Küçük bir not eklemek istiyorum: Antik kente teleferik hizmeti var ancak hele de birkaç kişiyseniz epey tuzluya mal oluyor.  Gezi ücreti de cabası. Aslında yukarı çıkan bir yol var kısa bir bölümü dik ama rahat bir yol . Tabelası filan yok. Üstelik manzarası da çok güzel. Aracınızla gittiyseniz  Kestel Barajının harika görüntüsüyle yolculuk yapabilirsiniz. Yalnız sormazsanız sadece teleferikle çıkılıyor zannedebilirsiniz.

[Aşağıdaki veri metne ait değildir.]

(* ===== verification/ElectWire.v ===== *)
(** * Election messages on the wire ([crates/kevy-elect/src/message.rs], [wire.rs])

    The four control messages, their RESP2 encoding and the decoder, which
    reads frames with the zero-copy request parser.  A [String] is the list of
    its UTF-8 bytes. *)

From Stdlib Require Import ZArith Lia Bool Strings.Byte Strings.String.
From stdpp Require Import base list.
From S2P Require Import Prelude Utf8 FindCrlf Argv Encode Request RequestBorrowed.

#[local] Open Scope list_scope.
#[local] Open Scope Z_scope.
#[local] Open Scope kevy_scope.

Definition id : Type := list byte.

Inductive Role : Type := Primary | Replica | Candidate.

#[global] Instance Role_eq_dec : EqDecision Role.
Proof. solve_decision. Defined.

Inductive Message : Type :=
| Hb (epoch : Z) (node_id : id) (role : Role) (repl_offset : Z)
| Offer (new_epoch : Z) (candidate_id : id) (repl_offset : Z)
| Accept (epoch : Z) (accepter_id : id)
| Announce (epoch : Z) (new_primary_id : id) (new_primary_addr : list byte).

#[global] Instance Message_eq_dec : EqDecision Message.
Proof. solve_decision. Defined.

Definition role_as_str (r : Role) : list byte :=
  match r with
  | Primary => bs "primary"
  | Replica => bs "replica"
  | Candidate => bs "candidate"
  end.

Definition role_parse (s : list byte) : option Role :=
  if eq_ignore_ascii_case s (bs "primary") then Some Primary
  else if eq_ignore_ascii_case s (bs "replica") then Some Replica
  else if eq_ignore_ascii_case s (bs "candidate") then Some Candidate
  else None.

(** ** Encoding *)

(** [n.to_string()] and [format!("{n}")] of an unsigned integer are [dec n]. *)
Definition push_bulk_array (out : list byte) (n : Z) : list byte := out ++ bs "*" ++ dec n ++ CRLF.

Definition push_bulk (out data : list byte) : list byte :=
  out ++ (bs "$" ++ dec (blen data) ++ CRLF) ++ data ++ CRLF.

Definition message_encode (m : Message) : list byte :=
  match m with
  | Hb epoch node_id role repl_offset =>
      let out := push_bulk_array [] 5 in
      let out := push_bulk out (bs "HB") in
      let out := push_bulk out (dec epoch) in
      let out := push_bulk out node_id in
      let out := push_bulk out (role_as_str role) in
      push_bulk out (dec repl_offset)
  | Offer new_epoch candidate_id repl_offset =>
      let out := push_bulk_array [] 4 in
      let out := push_bulk out (bs "OFFER") in
      let out := push_bulk out (dec new_epoch) in
      let out := push_bulk out candidate_id in
      push_bulk out (dec repl_offset)
  | Accept epoch accepter_id =>
      let out := push_bulk_array [] 3 in
      let out := push_bulk out (bs "ACCEPT") in
      let out := push_bulk out (dec epoch) in
      push_bulk out accepter_id
  | Announce epoch new_primary_id new_primary_addr =>
      let out := push_bulk_array [] 4 in
      let out := push_bulk out (bs "ANNOUNCE") in
      let out := push_bulk out (dec epoch) in
      let out := push_bulk out new_primary_id in
      push_bulk out new_primary_addr
  end.

(** ** Decoding *)

Inductive DecodeError : Type := Truncated | Bad | WrongShape | BadNumeric | BadRole.

(** [Result<A, DecodeError>], and a panic. *)
Inductive decoded (A : Type) : Type :=
| Ok (a : A)
| Err (e : DecodeError)
| Crash.
Arguments Ok {A} a.
Arguments Err {A} e.
Arguments Crash {A}.
(* ===== verification/ElectSafety.v ===== *)
(** * Election safety ([crates/kevy-elect])

    A cluster of electors over a network that may delay, reorder and repeat
    messages, with crashes and restarts from the persisted state.  [step] is
    one action of one node; [reachable] closes it from a fresh boot.

    Two histories are kept beside the real state: [cast], the votes given so
    far (an ACCEPT, or the self-vote of an OFFER), and [won], the elections won
    by a candidate that had not itself voted for another candidate in that
    epoch.  Votes are unique per node and epoch across restarts, and elections
    in [won] are unique per epoch.  A candidate that did vote in the epoch it
    then wins is not covered, and [split_brain] shows why. *)

From Stdlib Require Import ZArith Lia Bool Strings.Byte Strings.String.
From stdpp Require Import base list gmap.
From S2P Require Import Prelude ElectWire Elector.

#[local] Open Scope list_scope.
#[local] Open Scope Z_scope.
#[local] Open Scope kevy_scope.
#[local] Set Warnings "-clear-no-such-hyp".

(** ** The cluster *)

(** A vote: epoch, voter, candidate. *)
Abbreviation vote := (Z * id * id)%type.

Record World (P : Type) := mkWorld {
  nodes : gmap id (Elector P);
  net : list (id * Outbound);     (* sender and message, never removed *)
  cast : list vote;
  won : list (Z * id)
}.
Arguments nodes {P}.
Arguments net {P}.
Arguments cast {P}.
Arguments won {P}.
Arguments mkWorld {P}.

(** The vote a message of node [i] gives, if any. *)
Definition votes_in (i : id) (o : Outbound) : list vote :=
  match msg o with
  | Offer ep c _ => [(ep, i, c)]
  | Accept ep a => [(ep, a, to o)]
  | _ => []
  end.
Lemma merge_spec h i k1 s k2 l1 cl cr l2 t :
  length l1 = i -> length k1 = i -> length (keys cl) = MIN_KEYS -> length (keys cr) = MIN_KEYS ->
  wf h MIN_KEYS cl -> wf h MIN_KEYS cr ->
  exists mc, merge_children (mkNode (k1 ++ s :: k2) (l1 ++ cl :: cr :: l2) t) i =
               Ret (mkNode (k1 ++ k2) (l1 ++ mc :: l2) t) /\
    flat mc = flat cl ++ s :: flat cr /\ wf h (S MIN_KEYS) mc.
Proof.
  intros H1 H2 Kl Kr Wl Wr. unfold merge_children. cbn [keys children total].
  rewrite (remove_at_app _ s k1 k2) by lia. cbn [mbind exec_bind].
  rewrite (remove_at_app_snoc _ cl cr l1 l2) by lia.
  cbn [mbind exec_bind]. rewrite expect_app by lia. cbn [mbind exec_bind].
  rewrite set_at_app by lia. cbn [mbind exec_bind]. eexists. split; [reflexivity|].
  apply wf_iff in Wl as (_ & _ & Bl), Wr as (_ & _ & Br).
  destruct cl as [ksl csl tl], cr as [ksr csr tr]. cbn [keys children total] in *. split.
  - rewrite flat_recount. cbn [flat app]. destruct h; cbn in Bl, Br.
    + subst. reflexivity.
    + rewrite map_app. apply interleave_cut. rewrite length_map. apply Bl.
  - apply wf_recount; [rewrite !length_app; keys_lia|].
    destruct h; cbn in *; [subst; reflexivity|]. rewrite !length_app. cbn.
    split; [lia|]. apply Forall_app. tauto.
Qed.

Lemma borrow_left_spec h i k1 s k2 l1 cl c l2 t :
  S (length l1) = i -> S (length k1) = i -> wf h (S MIN_KEYS) cl -> length (keys c) = MIN_KEYS ->
  wf h MIN_KEYS c ->
  exists up cl' c' M, borrow_from_left (mkNode (k1 ++ s :: k2) (l1 ++ cl :: c :: l2) t) i =
                      Ret (mkNode (k1 ++ up :: k2) (l1 ++ cl' :: c' :: l2) t) /\
    flat cl = flat cl' ++ up :: M /\ flat c' = M ++ s :: flat c /\
    wf h MIN_KEYS cl' /\ wf h (S MIN_KEYS) c'.
Proof.
  intros H1 H2 Wl Kc Wc. unfold borrow_from_left. cbn [keys children total].
  rewrite (expect_app _ cl l1) by lia. cbn [mbind exec_bind].
  apply wf_iff in Wl as (Kl & _ & Bl), Wc as (_ & _ & Bc).
  destruct cl as [ksl csl tl], c as [ksc csc tc]. cbn [keys children total] in *.
  destruct (unsnoc ksl) as (lks & up & ->); [lia|]. rewrite pop_snoc. cbn [mbind exec_bind expect].
  rewrite length_app in Kl. cbn in Kl.
  set (mv := match pop csl with Some (cs, sub) => (cs, Some sub) | None => (csl, None) end).
  rewrite (surjective_pairing mv). rewrite (set_at_app _ _ _ l1) by lia. cbn [mbind exec_bind].
  rewrite (expect_app _ s k1) by lia. cbn [mbind exec_bind]. rewrite (set_at_app _ s up k1 k2) by lia. cbn [mbind exec_bind].
  rewrite expect_app_snoc by lia. cbn [mbind exec_bind children keys total]. rewrite set_at_app_snoc by lia. cbn [mbind exec_bind].
  subst mv. destruct h as [|h]; cbn in Bl, Bc.
  - subst csl csc. cbn [pop last fst snd]. eexists up, _, _, []. split; [reflexivity|]. split; [reflexivity|]. split; [reflexivity|].
    split; apply wf_recount; cbn; auto; keys_lia.
  - destruct Bl as [Ll Fl], Bc as [Lc Fc]. rewrite length_app in Ll. cbn in Ll.
    destruct (unsnoc csl) as (lcs & sub & ->); [lia|]. rewrite pop_snoc. cbn [fst snd].
    rewrite length_app in Ll. cbn in Ll. apply Forall_app in Fl as [Fl Fs]. apply Forall_cons in Fs as [Fs _].
    eexists up, _, _, (flat sub). split; [reflexivity|]. split.
    + rewrite flat_recount. cbn [flat]. rewrite map_app, interleave_cut by (rewrite length_map; lia). reflexivity.
    + split; [reflexivity|].
      split; apply wf_recount; cbn; auto with lia; keys_lia.
Qed.

Lemma borrow_right_spec h i k1 s k2 l1 c cr l2 t :
  length l1 = i -> length k1 = i -> wf h (S MIN_KEYS) cr -> length (keys c) = MIN_KEYS ->
  wf h MIN_KEYS c ->
  exists up cr' c' M, borrow_from_right (mkNode (k1 ++ s :: k2) (l1 ++ c :: cr :: l2) t) i =
                      Ret (mkNode (k1 ++ up :: k2) (l1 ++ c' :: cr' :: l2) t) /\
    flat cr = M ++ up :: flat cr' /\ flat c' = flat c ++ s :: M /\
    wf h MIN_KEYS cr' /\ wf h (S MIN_KEYS) c'.
Proof.
  intros H1 H2 Wr Kc Wc. unfold borrow_from_right. cbn [keys children total].
  rewrite expect_app_snoc by lia. cbn [mbind exec_bind].
  apply wf_iff in Wr as (Kr & _ & Br), Wc as (_ & _ & Bc).
  destruct cr as [ksr csr tr], c as [ksc csc tc]. cbn [keys children total] in *.
  destruct ksr as [|up rks]; [cbn in Kr; lia|]. cbn in Kr.
  change (remove_at 0 (up :: rks)) with (Ret (rks, up)). cbn [mbind exec_bind].
  set (mv := match csr with [] => Ret ([], None) | _ :: _ => _ end).
  assert (Hmv : mv = match csr with [] => Ret ([], None) | sub :: rcs => Ret (rcs, Some sub) end)
    by (subst mv; destruct csr; reflexivity).
  rewrite Hmv. clearbody mv. clear mv Hmv. destruct h as [|h]; cbn in Br, Bc.
  - subst csr csc. cbn [mbind exec_bind]. rewrite set_at_app_snoc by lia. cbn [mbind exec_bind].
    rewrite (expect_app _ s k1) by lia. cbn [mbind exec_bind]. rewrite (set_at_app _ s up k1 k2) by lia. cbn [mbind exec_bind].
    rewrite expect_app by lia. cbn [mbind exec_bind children keys total]. rewrite set_at_app by lia. cbn [mbind exec_bind].
    eexists up, _, _, []. split; [reflexivity|]. split; [reflexivity|]. split; [reflexivity|].
    split; apply wf_recount; cbn; rewrite ?length_app; cbn; auto; keys_lia.
  - destruct Br as [Lr Fr], Bc as [Lc Fc]. destruct csr as [|sub rcs]; [discriminate|]. cbn in Lr.
    apply Forall_cons in Fr as [Fs Fr].
    cbn [mbind exec_bind]. rewrite set_at_app_snoc by lia. cbn [mbind exec_bind].
    rewrite (expect_app _ s k1) by lia. cbn [mbind exec_bind]. rewrite (set_at_app _ s up k1 k2) by lia. cbn [mbind exec_bind].
    rewrite expect_app by lia. cbn [mbind exec_bind children keys total]. rewrite set_at_app by lia. cbn [mbind exec_bind].
    eexists up, _, _, (flat sub). split; [reflexivity|]. split; [reflexivity|]. split.
    + rewrite flat_recount. cbn [flat]. rewrite map_app, interleave_cut by (rewrite length_map; lia). reflexivity.
    + split; apply wf_recount; cbn; rewrite ?length_app; cbn; rewrite ?Forall_app; auto with lia; keys_lia.
Qed.

Lemma keys_of_child_app (ks : list K) l1 c l2 t i :
  i = length l1 -> keys_of_child (mkNode ks (l1 ++ c :: l2) t) i = Ret (length (keys c)).
Proof. intros H. unfold keys_of_child. cbn [children]. rewrite expect_app by exact H. reflexivity. Qed.

Lemma keys_of_child_app_snoc (ks : list K) l1 c d l2 t i :
  i = S (length l1) -> keys_of_child (mkNode ks (l1 ++ c :: d :: l2) t) i = Ret (length (keys d)).
Proof. intros H. unfold keys_of_child. cbn [children]. rewrite expect_app_snoc by exact H. reflexivity. Qed.

(** What fattening does to the child in focus. *)
Definition fattened (h : nat) (n : Node K) (A : list K) (c : Node K) (B : list K)
  (r : exec (Node K * nat)) : Prop :=
  exists n' i' A' c' B', r = Ret (n', i') /\ focus h i' n' A' c' B' /\ wf h (S MIN_KEYS) c' /\
    A' ++ flat c' ++ B' = A ++ flat c ++ B /\ A' `prefix_of` A /\ B' `suffix_of` B /\
    total n' = total n /\ length (keys n) <= S (length (keys n')) /\ length (keys n') <= length (keys n).

Ltac focus_tac := repeat (split; [first [reflexivity | assumption | cbn; rewrite ?length_app; cbn; lia]|]); try reflexivity.
(* ===== verification/RankIter.v ===== *)
(** * Rank queries and iterators of the order-statistic tree
    ([crates/kevy-ranktree/src/lib.rs], [node.rs], [iter.rs])

    Rank, select, partition point, bounds, and the forward and reverse
    iterators with their bounded stack of resume points.  Every query is shown
    to answer what the sorted list of keys answers, and the iterators to yield
    exactly the keys asked for without overrunning their stack. *)

From Stdlib Require Import ZArith Lia Bool Sorted.
From stdpp Require Import base list sorting.
From S2P Require Import Prelude RankTree RankTreeSpec.

#[local] Open Scope list_scope.
#[local] Open Scope nat_scope.

Section Queries.
Context {K : Type} `{Cmp : Ord K}.

(** ** Rank and select *)

(** The inner loop over [node.children[i..]]: the separator the rank lands
    on, or the child to go into with the rank left. *)
Fixpoint rank_step (cs : list (Node K)) (i rank : nat) : exec (nat + nat * Node K * nat) :=
  match cs with
  | [] => Panic
  | c :: r =>
      let below_ := total c in
      if rank <? below_ then Ret (inr (i, c, rank))
      else
        let rank := rank - below_ in
        if rank =? 0 then Ret (inl i) else rank_step r (i + 1) (rank - 1)
  end.

(** The calls of [on_descend] in order, the node and the index reached. *)
Fixpoint descend_to_rank (fuel : nat) (n : Node K) (rank : nat)
  : exec (list (Node K * nat) * Node K * nat) :=
  match fuel with
  | O => Panic
  | S fuel =>
      if is_leaf n then Ret ([], n, rank)
      else
        s ← rank_step (children n) 0 rank;
        match s with
        | inl i => Ret ([], n, i)
        | inr (i, c, rank) =>
            '(path, nd, idx) ← descend_to_rank fuel c rank;
            Ret ((n, i) :: path, nd, idx)
        end
  end.

Definition rt_len (root : Node K) : nat := total root.

Definition select (root : Node K) (rank : nat) : exec (option K) :=
  if total root <=? rank then Ret None
  else
    '(_, nd, idx) ← descend_to_rank (levels root) root rank;
    k ← expect (keys nd !! idx);
    Ret (Some k).

Fixpoint rank_of_loop (fuel : nat) (n : Node K) (acc : nat) (key : K) : exec (option nat) :=
  match fuel with
  | O => Panic
  | S fuel =>
      match binary_search (keys n) key with
      | inl i => Ret (Some (acc + sum_list_with total (take (i + 1) (children n)) + i))
      | inr i =>
          if is_leaf n then Ret None
          else
            c ← expect (children n !! i);
            rank_of_loop fuel c (acc + i + sum_list_with total (take i (children n))) key
      end
  end.

Definition rank_of (root : Node K) (key : K) : exec (option nat) :=
  rank_of_loop (levels root) root 0 key.

(** [slice.partition_point(pred)] on a partitioned slice *)
Fixpoint slice_partition_point (pred : K -> bool) (l : list K) : nat :=
  match l with
  | [] => 0
  | k :: r => if pred k then S (slice_partition_point pred r) else 0
  end.

Fixpoint partition_loop (fuel : nat) (pred : K -> bool) (n : Node K) (acc : nat) : exec nat :=
  match fuel with
  | O => Panic
  | S fuel =>
      let i := slice_partition_point pred (keys n) in
      if is_leaf n then Ret (acc + i)
      else
        c ← expect (children n !! i);
        partition_loop fuel pred c (acc + i + sum_list_with total (take i (children n)))
  end.

Definition partition_point (root : Node K) (pred : K -> bool) : exec nat :=
  partition_loop (levels root) pred root 0.

Inductive Bound : Type := Included (k : K) | Excluded (k : K) | Unbounded.

(** [x < k] and [x <= k] *)
Definition ltb (x k : K) : bool := match cmp x k with Lt => true | _ => false end.
Definition leb (x k : K) : bool := match cmp x k with Gt => false | _ => true end.

Definition bound_ranks (root : Node K) (start_bound end_bound : Bound) : exec (nat * nat) :=
  lo ← match start_bound with
       | Unbounded => Ret 0
       | Included k => partition_point root (fun x => ltb x k)
       | Excluded k => partition_point root (fun x => leb x k)
       end;
  hi ← match end_bound with
       | Unbounded => Ret (rt_len root)
       | Included k => partition_point root (fun x => leb x k)
       | Excluded k => partition_point root (fun x => ltb x k)
       end;
  Ret (lo, hi).

Definition count_in (root : Node K) (start_bound end_bound : Bound) : exec nat :=
  '(lo, hi) ← bound_ranks root start_bound end_bound; Ret (hi - lo).

(** ** Iterators *)

Definition MAX_HEIGHT : nat := 24.

(** [Path]: the resume points, the last pushed first. *)
Definition Path : Type := list (Node K * nat).

(** [self.at[self.len] = Some(step)]: panics when the array is full. *)
Definition path_push (step : Node K * nat) (p : Path) : exec Path :=
  if length p <? MAX_HEIGHT then Ret (step :: p) else Panic.

Record Iter := mkIter { stack : Path; remaining : nat }.

(** The pushes of the forward closure along a descent. *)
Fixpoint push_forward (l : list (Node K * nat)) (p : Path) : exec Path :=
  match l with
  | [] => Ret p
  | (n, i) :: r =>
      p ← (if i <? length (keys n) then path_push (n, i) p else Ret p);
      push_forward r p
  end.

Definition iter_new_from (root : Node K) (rank : nat) : exec Iter :=
  let remaining := total root - rank in
  if remaining =? 0 then Ret (mkIter [] remaining)
  else
    '(path, nd, idx) ← descend_to_rank (levels root) root rank;
    p ← push_forward path [];
    p ← path_push (nd, idx) p;
    Ret (mkIter p remaining).

Definition capped (it : Iter) (cap : nat) : Iter := mkIter (stack it) (min (remaining it) cap).

Fixpoint descend_left (fuel : nat) (n : Node K) (p : Path) : exec Path :=
  match fuel with
  | O => Panic
  | S fuel =>
      p ← path_push (n, 0) p;
      if is_leaf n then Ret p
      else c ← expect (children n !! 0); descend_left fuel c p
  end.

Definition iter_next (it : Iter) : exec (option K * Iter) :=
  if remaining it =? 0 then Ret (None, it)
  else
    match stack it with
    | [] => Ret (None, it)
    | (n, i) :: p =>
        key ← expect (keys n !! i);
        p ← (if i + 1 <? length (keys n) then path_push (n, i + 1) p else Ret p);
        p ← (if is_leaf n then Ret p
             else c ← expect (children n !! (i + 1)); descend_left (levels c) c p);
        Ret (Some key, mkIter p (remaining it - 1))
    end.

Fixpoint push_reverse (l : list (Node K * nat)) (p : Path) : exec Path :=
  match l with
  | [] => Ret p
  | (n, i) :: r =>
      p ← (if 0 <? i then path_push (n, i - 1) p else Ret p);
      push_reverse r p
  end.

Definition iter_rev_new_through (root : Node K) (through : nat) : exec Iter :=
  let remaining := min through (total root) in
  if remaining =? 0 then Ret (mkIter [] remaining)
  else
    let rank := remaining - 1 in
    '(path, nd, idx) ← descend_to_rank (levels root) root rank;
    p ← push_reverse path [];
    p ← path_push (nd, idx) p;
    Ret (mkIter p remaining).

Fixpoint descend_right (fuel : nat) (n : Node K) (p : Path) : exec Path :=
  match fuel with
  | O => Panic
  | S fuel =>
      at_ ← decr (length (keys n));
      p ← path_push (n, at_) p;
      if is_leaf n then Ret p
      else
        last_ ← decr (length (children n));
        c ← expect (children n !! last_);
        descend_right fuel c p
  end.

Definition iter_rev_next (it : Iter) : exec (option K * Iter) :=
  if remaining it =? 0 then Ret (None, it)
  else
    match stack it with
    | [] => Ret (None, it)
    | (n, i) :: p =>
        key ← expect (keys n !! i);
        p ← (if 0 <? i then path_push (n, i - 1) p else Ret p);
        p ← (if is_leaf n then Ret p
             else c ← expect (children n !! i); descend_right (levels c) c p);
        Ret (Some key, mkIter p (remaining it - 1))
    end.

(** Calling [next] until it gives [None]. *)
Fixpoint drain (next : Iter -> exec (option K * Iter)) (fuel : nat) (it : Iter) : exec (list K) :=
  match fuel with
  | O => Panic
  | S fuel =>
      '(o, it) ← next it;
      match o with
      | None => Ret []
      | Some k => r ← drain next fuel it; Ret (k :: r)
      end
  end.

Definition collect_iter (it : Iter) : exec (list K) := drain iter_next (S (remaining it)) it.
Definition collect_rev (it : Iter) : exec (list K) := drain iter_rev_next (S (remaining it)) it.
(* ===== verification/Scope.v ===== *)
(** * Write ownership and scope migration ([crates/kevy-scope/src/scope.rs],
    [ownership.rs], [routing.rs], [migration.rs] and the server's use of them,
    [crates/kevy/src/state/scope.rs])

    Which node takes a write: a static table of key prefixes, each with a
    writer and an optional fallback, and a runtime table of prefixes being
    moved to another node.  A node id is its bytes; a [HashMap] is a [gmap],
    iterated in an order given as an argument; a mutex-guarded region is one
    step, so that two threads interleave between regions and not inside. *)

From Stdlib Require Import ZArith Lia Bool Strings.Byte Strings.String Sorting.Permutation Sorted.
From stdpp Require Import base list gmap.
From S2P Require Import Prelude.

#[local] Open Scope list_scope.
#[local] Open Scope nat_scope.

Abbreviation node_id := (list byte).

(** [b.starts_with(a)] *)
Fixpoint starts_with (b a : list byte) : bool :=
  match a, b with
  | [], _ => true
  | x :: a, y :: b => Byte.eqb x y && starts_with b a
  | _ :: _, [] => false
  end.

(** ** Scopes *)

Record Scope := mkScope { prefix : list byte; writer : node_id; fallback : option node_id }.

Definition scope_new (p : list byte) (w : node_id) : Scope := mkScope p w None.
Definition with_fallback (f : node_id) (s : Scope) : Scope := mkScope (prefix s) (writer s) (Some f).
Definition scope_matches (s : Scope) (key : list byte) : bool := starts_with key (prefix s).

Inductive OwnershipError : Type :=
| DuplicatePrefix (prefix : list byte)
| OverlappingPrefix (inner outer : list byte).

Inductive Routing : Type := Owned | Misdirected (target : node_id) | Unknown.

Antik kente çıkan yol boyunca Kestel Barajı'nı izlemek keyifliydi. Kaplumbağacık ise günün neşesi oldu.
     
      Vakit çok kısa,kaptan fazla yorgundu. Ayvalık,Çanakkale hep kısacık zamanlara sığmaya çalıştı. Şuna da inandım ki bizim kadınlarımız gezip görmeye daha meraklı ve ilgili. Sanki eşlerimiz daha çabuk mu yoruluyor ne?
     Ege görebildiğim kadarıyla güzel ne var ki ağaçsız tepeler gözü yeşile alışmış olanlarda bir boşluk hissi uyandırabilir.
     Ve son söz. Her zaman küçük ,sakin yerleri çok sevmişimdir. Mutlaka görüp bir-iki gün olsun yaşamak istediğim Akyaka,Şirince,Germiyan Köyü,Birgi... Bir başka bahara kalınca kalbim de Ege'de kaldı.

6 yorum:

  1. Yareme tuz diye yakamoz bastım,tek şahidim aydı aman aman ...Bir elimde defne ,bir elimde sevdan,kalbim Ege'de kaldı.
    Bu ağıt en çok Ege'ye yakışırdı :))

    YanıtlaSil
    Yanıtlar
    1. Vatanımızın her yeri güzel.Ege'nin de ayrı bir güzelliği var. Toprağımızın her karışının kıymetini bilmek gerek.

      Sil
  2. Hepsi katıldığım gözlemler, Alaçatı Ege köyü ruhunu kaybetmiş çoktan ama Urla'da hala umut var. İzmir ve genelinde Ege'de yeşil az. Çorak ve çıplak görünüyor pek çok yer. Coğrafi yapı ile alakalı ama ağaçlandırma adına çabalar da az.
    Güzel yerler gezip fotoğraflamışsınız. Tadı damağınızda kalmış, kaptanı dinlemeyin yine gelin:)

    YanıtlaSil
    Yanıtlar
    1. Rabbim nasip etsin de yine yolumuz düşsün. Şirince Şirinceliğini yitirmeden,Akyaka'ya kara gölgeler düşmeden. İnşaallah...

      Sil
  3. Ege en sevdiğim. İnsanın kalbinin ege de kalmaması imkansız da keşke dediğin gibi kıymeti bilinse..
    Alaçatı asla sezonda gidilecek bir yer değil. Kışın benim daha çok hoşuma gitmişti mesela..
    Akyaka, şirince aşık olunası tabi de benim en vazgeçilmezim bozburun oldu tavsiye ederim..

    YanıtlaSil
  4. Merak ettim şimdi Bozburun'u. Daha önce duyduğumu hiç hatırlamıyorum. Nasip olur inşallah ne diyeyim.